HOW TO COMPLETE THIS TASK: Search the records below for the line containing "q =? ob_price_per_tick selected)". Write out that line and every line after it exactly as written.

INFORMATION SUPPLIED section start

Definition hex_digit (d : Z) : ascii :=
  if d <? 10 then ascii_of_N (Z.to_N (48 + d)) else ascii_of_N (Z.to_N (87 + d)).
Definition hex_byte (b : Z) : text := [hex_digit (b / 16); hex_digit (b mod 16)].
(** [note_id_hex] (crates/core/src/market/mod.rs). *)
Definition note_id_hex (pk : NotePubkey) : string := of_text (concat (map hex_byte (np_ed pk))).

(** [ChainError]; a message is the static text of the source's [format!]. *)
Inductive ChainError : Type :=
| NoMatch (tc : TokenContract)
| NoStream (tc : TokenContract)
| EndpointsFile (msg : string)
| Chain (msg : string)
| Transport (msg : string)
| Contract (msg : string)
| DuplicateSell (msg : string)
| AmbiguousSubmit (msg : string)
| MoneySubmitPreparation (msg : string)
| MoneySubmitRejected (msg : string)
| Limit (msg : string)
| ClaimHighWaterResync (attempted on_chain : Z).

(** ** Order flags *)
Module flags.
Definition IOC : Z := 1.
Definition FOK : Z := 2.
Definition MARKET : Z := 4.
Definition POST_ONLY : Z := 8.
Definition TEE : Z := 16.
Definition AON : Z := 32.
Definition SUBSCRIPTION : Z := 64.
Definition DEAL_MASK : Z := Z.lor TEE SUBSCRIPTION.
End flags.

(** [f & bit != 0] and [f & !mask] on a [u8]. *)
Definition has_flag (f bit : Z) : bool := negb (Z.land f bit =? 0).
Definition flags_outside (f mask : Z) : Z := Z.land f (U8_MAX - mask).

(** ** Offers and orders *)
Record SellOffer : Type := mkSellOffer {
  so_price_per_tick : Z;
  so_max_ticks : Z;
  so_token_contract : TokenContract;
  so_flags : Z
}.

Inductive SellOfferOutcome : Type := Rested (order_id : Z) | Matched.

Record OfferListing : Type := mkOfferListing {
  ol_seller_id : string;
  ol_token_contract : TokenContract;
  ol_price_per_tick : Z;
  ol_max_ticks : Z
}.

Record OrderBookOrder : Type := mkOrder {
  ob_order_id : Z;
  ob_owner_note : string;
  ob_token_contract : option TokenContract;
  ob_is_buy : bool;
  ob_price_per_tick : Z;
  ob_ticks : Z;
  ob_escrow : Z;
  ob_deadline : Z;
  ob_flags : Z;
  ob_timestamp : Z
}.

Definition order_deadline_is_live (is_buy : bool) (deadline now : Z) : bool :=
  if deadline =? 0 then is_buy else now <? deadline.

Definition is_resting_ask (o : OrderBookOrder) : bool :=
  negb (ob_is_buy o) && bool_decide (is_Some (ob_token_contract o)) && (0 <? ob_ticks o).
Definition is_live_resting_ask_at (o : OrderBookOrder) (now : Z) : bool :=
  is_resting_ask o && order_deadline_is_live (ob_is_buy o) (ob_deadline o) now.

Definition ensure_pre_submit_quote_unchanged
    (quoted_order : option OrderBookOrder) (selected : OrderBookOrder) : outcome ChainError unit :=
  let same q :=
    (ob_order_id q =? ob_order_id selected)
    && bool_decide (ob_token_contract q = ob_token_contract selected)
    && (ob_price_per_tick q =? ob_price_per_tick selected)
    && (ob_ticks q =? ob_ticks selected)
    && (ob_deadline q =? ob_deadline selected)
    && (ob_flags q =? ob_flags selected) in
  if from_option same false quoted_order then Ok tt
  else Err (Chain "buyer pre-submit matcher head differs from the rendered quote").

Record OrderBookStats : Type := mkStats {
  st_next_order_id : Z; st_order_count : Z; st_executed_notional : Z; st_executed_ticks : Z }.
Record OrderBookSnapshot : Type := mkBook {
  bk_frame_model : string;
  bk_model_hash : string;
  bk_order_book : string;
  bk_stats : option OrderBookStats;
  bk_orders : list OrderBookOrder
}.
Definition book_active (b : OrderBookSnapshot) : bool := bool_decide (is_Some (bk_stats b)).
Definition resting_asks (b : OrderBookSnapshot) : list OrderBookOrder :=
  List.filter is_resting_ask (bk_orders b).
Definition live_resting_asks_at (b : OrderBookSnapshot) (now : Z) : list OrderBookOrder :=
  List.filter (fun o => is_live_resting_ask_at o now) (bk_orders b).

INFORMATION SUPPLIED section end

TASK OUTPUT:
    && (ob_price_per_tick q =? ob_price_per_tick selected)
    && (ob_ticks q =? ob_ticks selected)
    && (ob_deadline q =? ob_deadline selected)
    && (ob_flags q =? ob_flags selected) in
  if from_option same false quoted_order then Ok tt
  else Err (Chain "buyer pre-submit matcher head differs from the rendered quote").

Record OrderBookStats : Type := mkStats {
  st_next_order_id : Z; st_order_count : Z; st_executed_notional : Z; st_executed_ticks : Z }.
Record OrderBookSnapshot : Type := mkBook {
  bk_frame_model : string;
  bk_model_hash : string;
  bk_order_book : string;
  bk_stats : option OrderBookStats;
  bk_orders : list OrderBookOrder
}.
Definition book_active (b : OrderBookSnapshot) : bool := bool_decide (is_Some (bk_stats b)).
Definition resting_asks (b : OrderBookSnapshot) : list OrderBookOrder :=
  List.filter is_resting_ask (bk_orders b).
Definition live_resting_asks_at (b : OrderBookSnapshot) (now : Z) : list OrderBookOrder :=
  List.filter (fun o => is_live_resting_ask_at o now) (bk_orders b).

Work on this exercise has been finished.